The language in this passage is tremendously loaded with symbols, ambivalence and emotional distress. The first line denotes that what Mathieu is searching for is almost ungraspable. Seeing is related to the linear way of thinking that Mathieu represents; so the part that says “in a region where eyes can no longer see” (265) means that he will only understand the spirit of the ‘pasts’ (or “place”) and will be unable to grasp the past in a linear form that he wishes. “[L]ike an arrow of flame” denotes the militaristic and violent past of the slave trade (allegorized by the brawl between Beluse and Longoue in the first part of the story). Ambiguity is seen in “words spinning faster and faster.” Here, words spin and morph into different meanings, similar to Derrida’s deconstruction. A country that quakes, sounds to me like a country that is on the brink of losing everything that could give them their true identity.

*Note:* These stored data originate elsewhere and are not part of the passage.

(* ===== verification/Transactions.v ===== *)
(** * What NewOrder and Payment commit

    The callback chains of src/handlers/tpcc_new_order.c and tpcc_payment.c served to
    their end: the rows they commit are those of [new_order_rows] and [payment_rows], the
    abstract descriptions of the two transactions; then row by row what a NewOrder has
    stored, what becomes of it when a future fails, and two NewOrders in a row. *)

From S2P Require Import Prelude Kv Random Query Values Ctx Runtime Chain NewOrder Payment.
From S2P Require Import ReadTxns Tfb Handlers Invariant Entry Lifecycle Serve Schema Store.

(** ** NewOrder *)

(** A stock row whose subtraction cannot overflow. *)
Definition stock_in_range (sv : stock_val_t) : Prop :=
  struct_ok sv ∧ - 2 ^ 31 + 255 <= s_quantity sv.

(** The quantity [on_stock_read] leaves: [s_quantity - ol_quantity], 91 more below ten. *)
Definition restocked (q o : Z) : Z := if q - o <? 10 then q - o + 91 else q - o.

Definition no_take (c : new_order_ctx_t) (sv : stock_val_t) : new_order_ctx_t :=
  no_take_stock c (restocked (s_quantity sv) (arr0 (no_ol_quantity c) (no_current_ol c))).

(** The context after the three kinds of reads. *)
Definition no_read (c : new_order_ctx_t) (dv : district_val_t) (cv : customer_val_t)
    (svs : list stock_val_t) : new_order_ctx_t :=
  fold_left no_take svs
    (no_set_current_ol (no_set_discount (no_set_district c (d_tax dv) (d_next_o_id dv))
       (c_discount cv)) 0).

Lemma restock_Ok q o :
  in_s 32 q → - 2 ^ 31 + 255 <= q → in_u 8 o → restock q o = Ok (restocked q o).
Proof.
  intros Hq Hlo Ho. unfold restock, restocked. rewrite chk_s_Ok by range.
  cbn [mbind outcome_bind]. destruct (Z.ltb_spec (q - o) 10); [|done].
  by rewrite chk_s_Ok by range.
Qed.

Lemma struct_ok_stock sv : struct_ok sv → in_s 32 (s_quantity sv).
Proof.
  destruct sv. unfold struct_ok. cbn. intros Hf. apply Forall2_cons in Hf as [[_ Hq] _]. exact Hq.
Qed.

Mathieu is in the hospital with a headache. Mentally, he is fighting with what Longoue has told him; his linear, school-trained brain is having trouble believing that the present is not what it seems and that the past was fragmented in a series of multiple pasts lined up side by side. Beluses fear of the dark means his fear of the past and what might come of him when he understands the anger, the darkness and the rhizome-like nature of the past that Longoue has narrated for him. Although, he is said here to have disbelieved everything that the quimboseur had told him, he is starting to see reality in a different light and is searching for those hints of oppression and colonization.
In a greater context this quotation deals with history and the remembering of history through understanding that their is no “real” history, but multiple histories and pasts, organized in a rhizome like fashion. “There was another past” is a clear example this. Only by understanding and “living” these multiple pasts can someone understand the present.
Mathieu’s struggle is on an epic scale, as he relives the past(s), he is seeing the pain and suffering that has created his present. A present he is now starting to reconfigure as the veil of forgetting has been lifted by the quimboiseur. It s a step forward in the need to remember the past that so many have forgotten.